*Work to complete:* From the line below that contains "- rewrite (call_of_try _ _ _ _ _ Hk)." to the line that contains "(** Which of", repeat every line exactly, both ends included, and nothing else.

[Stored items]
┌──
Lemma writer_other_other t a : writer_other t a → by_other t a.
Proof. intros (t' & Hin & Hne). by exists t', Exclusive. Qed.

Lemma by_other_held t o a :
  a ≠ [] → (∀ t' md, (t', md) ∈ a → t' = o) → o ≠ t → by_other t a.
Proof.
  intros Hne Hall Ho. destruct a as [|[t' md] a]; [done|].
  exists t', md. split; [apply list_elem_of_here|].
  rewrite (Hall t' md); [done|apply list_elem_of_here].
Qed.

Lemma sim_taken recursive m a t (md : grade) :
  sim recursive m a → ¬ by_other t a →
  sim recursive (mk_pm (pm_kind m) (Some t) (pm_depth m + 1)) ((t, md) :: a).
Proof.
  intros [] Hno. split; cbn [pm_kind pm_owner pm_depth]; [done|done| |].
  - intros t' [= <-]. split; [done|]. intros t' md' [[= -> ->]|Hin]%elem_of_cons; [done|].
    destruct (decide (t' = t)) as [|Hne]; [done|]. by destruct Hno; exists t', md'.
  - rewrite sim_depth0. cbn. lia.
Qed.

Lemma sim_free_depth recursive m a : sim recursive m a → pm_owner m = None → pm_depth m = 0.
Proof. intros [] Hn. by rewrite sim_depth0, (sim_free0 Hn). Qed.

(** What a thread sees of the mutex: it can have it, another has it, or it has it itself
    and may not have it twice. *)
Lemma sim_cases recursive m a t :
  sim recursive m a →
  (pm_owner m = None ∧ a = [] ∧ pm_depth m = 0)
  ∨ (∃ o, pm_owner m = Some o ∧ o ≠ t ∧ by_other t a)
  ∨ (pm_owner m = Some t ∧ a ≠ [] ∧ ∀ t' md, (t', md) ∈ a → t' = t).
Proof.
  intros Hs. destruct (pm_owner m) as [o|] eqn:Ho.
  - right. destruct (sim_owner _ _ _ Hs o Ho) as [Hne Hall].
    destruct (decide (o = t)) as [->|Hot]; [by right|].
    left. exists o. eauto using by_other_held.
  - left. repeat split; [by apply (sim_free _ _ _ Hs)|by apply (sim_free_depth _ _ _ Hs)].
Qed.

Lemma pm_load_Ok p h m : mutexes h !! p = Some m → pm_load p h = Ok (m, h).
Proof. unfold pm_load. by intros ->. Qed.

Section Mutex.

Context (recursive : bool) (p : nat) (t : nat) (h : host) (m : pthread_mutex) (a : holds).
Context (Hp : mutexes h !! p = Some m) (Hsim : sim recursive m a).

(** The state after the mutex has been taken. *)
Definition taken : host :=
  mk_host (<[p := mk_pm (pm_kind m) (Some t) (pm_depth m + 1)]> (mutexes h)) (next h).

Lemma taken_sim md :
  ¬ by_other t a →
  ∃ m', mutexes taken !! p = Some m' ∧ sim recursive m' ((t, md) :: a).
Proof. intros Hno. eexists. split; [apply lookup_insert_eq|]. by apply sim_taken. Qed.

Lemma nil_no_other : ¬ by_other t [].
Proof. intros (? & ? & Hin & _). by apply not_elem_of_nil in Hin. Qed.

Lemma pthread_mutex_lock_sim :
  (recursive = false → ∀ md, (t, md) ∉ a) →
  (pthread_mutex_lock t p h = Ok ((), taken) ∧ ¬ by_other t a)
  ∨ (pthread_mutex_lock t p h = Fault Blocked ∧ by_other t a).
Proof.
  intros Hrec. unfold pthread_mutex_lock, mbind, M_bind. rewrite (pm_load_Ok _ _ _ Hp). cbn [result_bind].
  destruct (sim_cases _ _ _ t Hsim) as [(Ho & -> & Hd)|[(o & Ho & Hne & Hby)|(Ho & Hne & Hall)]]; rewrite Ho.
  - left. unfold taken. rewrite Hd. split; [done|apply nil_no_other].
  - right. by rewrite bool_decide_false.
  - left. rewrite bool_decide_true by done. rewrite (sim_kind _ _ _ Hsim). split.
    + destruct recursive; cbn; [unfold taken; by rewrite (sim_kind _ _ _ Hsim)|].
      destruct a as [|[t' md] a']; [done|]. exfalso.
      rewrite <- (Hall t' md) in Hrec by apply list_elem_of_here. eapply Hrec; [done|apply list_elem_of_here].
    + by apply (by_other_owner t t).
Qed.

Lemma pthread_mutex_trylock_sim :
  (pthread_mutex_trylock t p h = Ok (0, taken) ∧ ¬ by_other t a)
  ∨ (pthread_mutex_trylock t p h = Ok (16, h) ∧ (by_other t a ∨ (recursive = false ∧ a ≠ []))).
Proof.
  unfold pthread_mutex_trylock, mbind, M_bind. rewrite (pm_load_Ok _ _ _ Hp). cbn [result_bind].
  destruct (sim_cases _ _ _ t Hsim) as [(Ho & -> & Hd)|[(o & Ho & Hne & Hby)|(Ho & Hne & Hall)]]; rewrite Ho.
  - left. unfold taken. rewrite Hd. split; [done|apply nil_no_other].
  - right. rewrite bool_decide_false by done. auto.
  - rewrite bool_decide_true by done. rewrite (sim_kind _ _ _ Hsim).
    destruct recursive; cbn; [left|right; auto].
    unfold taken. rewrite (sim_kind _ _ _ Hsim). split; [done|]. by apply (by_other_owner t t).
Qed.

Lemma pthread_mutex_unlock_sim md :
  (t, md) ∈ a →
  ∃ a1 a2 h' m', a = a1 ++ (t, md) :: a2 ∧ pthread_mutex_unlock t p h = Ok ((), h')
    ∧ mutexes h' !! p = Some m' ∧ sim recursive m' (a1 ++ a2).
Proof.
  intros Hin. destruct (list_elem_of_split _ _ Hin) as (a1 & a2 & ->).
  destruct (pm_owner m) as [o|] eqn:Ho; [|by rewrite (sim_free _ _ _ Hsim Ho) in Hin; apply not_elem_of_nil in Hin].
  destruct (sim_owner _ _ _ Hsim o Ho) as [_ Hall]. rewrite <- (Hall t md Hin) in Ho.
  pose proof (sim_depth _ _ _ Hsim) as Hd. rewrite length_app in Hd. cbn in Hd.
  exists a1, a2. unfold pthread_mutex_unlock, mbind, M_bind. rewrite (pm_load_Ok _ _ _ Hp). cbn [result_bind].
  rewrite bool_decide_true by done. destruct (Z.eqb_spec (pm_depth m) 1) as [H1|H1].
  - destruct a1, a2; cbn in Hd; [|lia|lia|lia].
    eexists _, _. split; [done|]. split; [done|]. split; [apply lookup_insert_eq|].
    split; cbn; [apply Hsim|done|done|done].
  - eexists _, _. split; [done|]. split; [done|]. split; [apply lookup_insert_eq|].
    split; cbn; [apply Hsim|done| |rewrite Hd, length_app; lia].
    intros t' [= <-]. split; [destruct a1, a2; cbn in *; congruence || lia|].
    intros t' md' Hin'. assert (t' = o) as ->; [|by rewrite (Hall t md Hin)].
    apply (Hall t' md'). set_solver.
Qed.

End Mutex.

(** ** Every call is one on the mutex *)

Ltac one_family f md := destruct f; try destruct md; cbn; intros [= <-]; eexists; reflexivity.

Lemma call_of_lock f t md p k :
  call_of f t (Lock md) p = Some k → ∃ v, k = (_ ← pthread_mutex_lock t p; mret v).
Proof. one_family f md. Qed.

Lemma call_of_unlock f t md p k :
  call_of f t (Unlock md) p = Some k → ∃ v, k = (_ ← pthread_mutex_unlock t p; mret v).
Proof. one_family f md. Qed.

Lemma call_of_try f t md p k :
  call_of f t (Try md) p = Some k → k = (r ← pthread_mutex_trylock t p; mret (b2z (r =? 0))).
Proof. destruct f, md; cbn; by intros [= <-]. Qed.

Lemma call_of_grade f t c p k :
  (c = Upgrade ∨ c = Downgrade) → call_of f t c p = Some k →
  ∀ h, k h = Ok (if c is Upgrade then 1 else 0, h).
Proof. intros [-> | ->]; destruct f; cbn; by intros [= <-]. Qed.

Lemma sim_regrade recursive m a1 a2 t md md' :
  sim recursive m (a1 ++ (t, md) :: a2) → sim recursive m (a1 ++ (t, md') :: a2).
Proof.
  intros []. split; [done| | |].
  - intros Ho. specialize (sim_free0 Ho). by destruct a1.
  - intros o Ho. destruct (sim_owner0 o Ho) as [_ Hall]. split; [by destruct a1|].
    intros t' m' Hin. destruct (decide ((t', m') = (t, md'))) as [[= -> ->]|Hne].
    + apply (Hall t md). set_solver.
    + apply (Hall t' m'). set_solver.
  - rewrite sim_depth0, !length_app. done.
Qed.

(** The owner of the mutex is the only thread that holds the lock. *)
Lemma sim_alone recursive m a t md : sim recursive m a → (t, md) ∈ a → ¬ by_other t a.
Proof.
  intros Hs Hin. destruct (pm_owner m) as [o|] eqn:Ho.
  - destruct (sim_owner _ _ _ Hs o Ho) as [_ Hall]. apply (by_other_owner t o); [done|].
    by rewrite (Hall t md Hin).
  - rewrite (sim_free _ _ _ Hs Ho) in Hin. by apply not_elem_of_nil in Hin.
Qed.

Lemma by_other_mono t a a' : (∀ x, x ∈ a → x ∈ a') → by_other t a → by_other t a'.
Proof. intros Hsub (t' & md & Hin & Hne). exists t', md. auto. Qed.

Definition outcome recursive t c p k (h : host) (a : holds) : Prop :=
  (∃ v h' a' m', k h = Ok (v, h') ∧ a_step recursive t c v a a'
     ∧ mutexes h' !! p = Some m' ∧ sim recursive m' a')
  ∨ (k h = Fault Blocked ∧ by_other t a).

(** One legal call from related states. *)
Lemma call_sim f recursive t c p k h m a :
  mutexes h !! p = Some m → sim recursive m a → legal recursive t c a →
  call_of f t c p = Some k → outcome recursive t c p k h a.
Proof.
  intros Hp Hs Hl Hk. destruct c as [md|md|md| |]; cbn in Hl.
  - destruct (call_of_lock _ _ _ _ _ Hk) as [v ->].
    destruct (pthread_mutex_lock_sim _ p t h m a Hp Hs Hl) as [[Hr Hno]|[Hr Hby]].
    + destruct (taken_sim _ p t h m a Hs md Hno) as (m' & Hp' & Hs').
      left. eexists v, _, _, m'. split; [by rewrite (M_bind_Ok _ _ _ _ _ Hr)|]. split; [|done].
      destruct md; constructor; auto using writer_other_other.
    + right. split; [|done]. unfold mbind, M_bind. by rewrite Hr.
  - rewrite (call_of_try _ _ _ _ _ Hk).
    destruct (pthread_mutex_trylock_sim _ p t h m a Hp Hs) as [[Hr Hno]|[Hr Hby]]; left.
    + destruct (taken_sim _ p t h m a Hs md Hno) as (m' & Hp' & Hs').
      eexists 1, _, _, m'. split; [by rewrite (M_bind_Ok _ _ _ _ _ Hr)|]. split; [|done].
      destruct md; constructor; auto using writer_other_other.
    + exists 0, h, a, m. split; [by rewrite (M_bind_Ok _ _ _ _ _ Hr)|]. split; [|done].
      destruct Hby as [Hby|[Hrec Hne]]; by constructor.
  - destruct (call_of_unlock _ _ _ _ _ Hk) as [v ->].
    destruct (pthread_mutex_unlock_sim _ p t h m a Hp Hs md Hl) as (a1 & a2 & h' & m' & -> & Hr & Hp' & Hs').
    left. exists v, h', (a1 ++ a2), m'. split; [by rewrite (M_bind_Ok _ _ _ _ _ Hr)|]. split; [constructor|done].
  - left. pose proof (sim_alone _ _ _ _ _ Hs Hl) as Hno.
    destruct (list_elem_of_split _ _ Hl) as (a1 & a2 & ->).
    exists 1, h, (a1 ++ (t, Exclusive) :: a2), m. rewrite (call_of_grade _ _ _ _ _ (or_introl eq_refl) Hk h).
    split; [done|]. split; [|by eauto using sim_regrade]. constructor.
    intros Hby. apply Hno. revert Hby. apply by_other_mono. set_solver.
  - left. destruct (list_elem_of_split _ _ Hl) as (a1 & a2 & ->).
    exists 0, h, (a1 ++ (t, Shared) :: a2), m. rewrite (call_of_grade _ _ _ _ _ (or_intror eq_refl) Hk h).
    split; [done|]. split; [constructor|by eauto using sim_regrade].
Qed.

(** Which of a thread's equal holds is given up does not matter: the abstract lock is
    determined up to the order of its holds, and so is the relation to the mutex. *)
Lemma a_step_perm recursive t c v a a' a'' :
  a_step recursive t c v a a' → a_step recursive t c v a a'' → a' ≡ₚ a''.
Proof.
  assert (Hsplit : ∀ x (a1 a2 b1 b2 : holds), a1 ++ x :: a2 = b1 ++ x :: b2 → a1 ++ a2 ≡ₚ b1 ++ b2).
  { intros x a1 a2 b1 b2 He. apply (Permutation_cons_inv (a := x)).
    by rewrite !Permutation_middle, He. }
  intros H1 H2. destruct H1; inversion H2; subst; try done.
  - by apply (Hsplit (t, m)).
  - rewrite <- !Permutation_middle. f_equiv. by apply (Hsplit (t, Shared)).
  - rewrite <- !Permutation_middle. f_equiv. by apply (Hsplit (t, Exclusive)).
Qed.

#[export] Instance sim_proper recursive m : Proper ((≡ₚ) ==> iff) (sim recursive m).
Proof.
  assert (Hone : ∀ a a', a ≡ₚ a' → sim recursive m a → sim recursive m a').
  { intros a a' Hp []. split; [done| | |by rewrite <- Hp].
    - intros Ho. apply Permutation_nil. by rewrite <- (sim_free0 Ho).
    - intros o Ho. destruct (sim_owner0 o Ho) as [Hne Hall]. split.
      + intros ->. by apply Hne, Permutation_nil.
      + intros t' md Hin. apply (Hall t' md). by rewrite Hp. }
  intros a a' Hp. split; by apply Hone.
Qed.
└──
*Answer to this problem:*
  - rewrite (call_of_try _ _ _ _ _ Hk).
    destruct (pthread_mutex_trylock_sim _ p t h m a Hp Hs) as [[Hr Hno]|[Hr Hby]]; left.
    + destruct (taken_sim _ p t h m a Hs md Hno) as (m' & Hp' & Hs').
      eexists 1, _, _, m'. split; [by rewrite (M_bind_Ok _ _ _ _ _ Hr)|]. split; [|done].
      destruct md; constructor; auto using writer_other_other.
    + exists 0, h, a, m. split; [by rewrite (M_bind_Ok _ _ _ _ _ Hr)|]. split; [|done].
      destruct Hby as [Hby|[Hrec Hne]]; by constructor.
  - destruct (call_of_unlock _ _ _ _ _ Hk) as [v ->].
    destruct (pthread_mutex_unlock_sim _ p t h m a Hp Hs md Hl) as (a1 & a2 & h' & m' & -> & Hr & Hp' & Hs').
    left. exists v, h', (a1 ++ a2), m'. split; [by rewrite (M_bind_Ok _ _ _ _ _ Hr)|]. split; [constructor|done].
  - left. pose proof (sim_alone _ _ _ _ _ Hs Hl) as Hno.
    destruct (list_elem_of_split _ _ Hl) as (a1 & a2 & ->).
    exists 1, h, (a1 ++ (t, Exclusive) :: a2), m. rewrite (call_of_grade _ _ _ _ _ (or_introl eq_refl) Hk h).
    split; [done|]. split; [|by eauto using sim_regrade]. constructor.
    intros Hby. apply Hno. revert Hby. apply by_other_mono. set_solver.
  - left. destruct (list_elem_of_split _ _ Hl) as (a1 & a2 & ->).
    exists 0, h, (a1 ++ (t, Shared) :: a2), m. rewrite (call_of_grade _ _ _ _ _ (or_intror eq_refl) Hk h).
    split; [done|]. split; [constructor|by eauto using sim_regrade].
Qed.

(** Which of a thread's equal holds is given up does not matter: the abstract lock is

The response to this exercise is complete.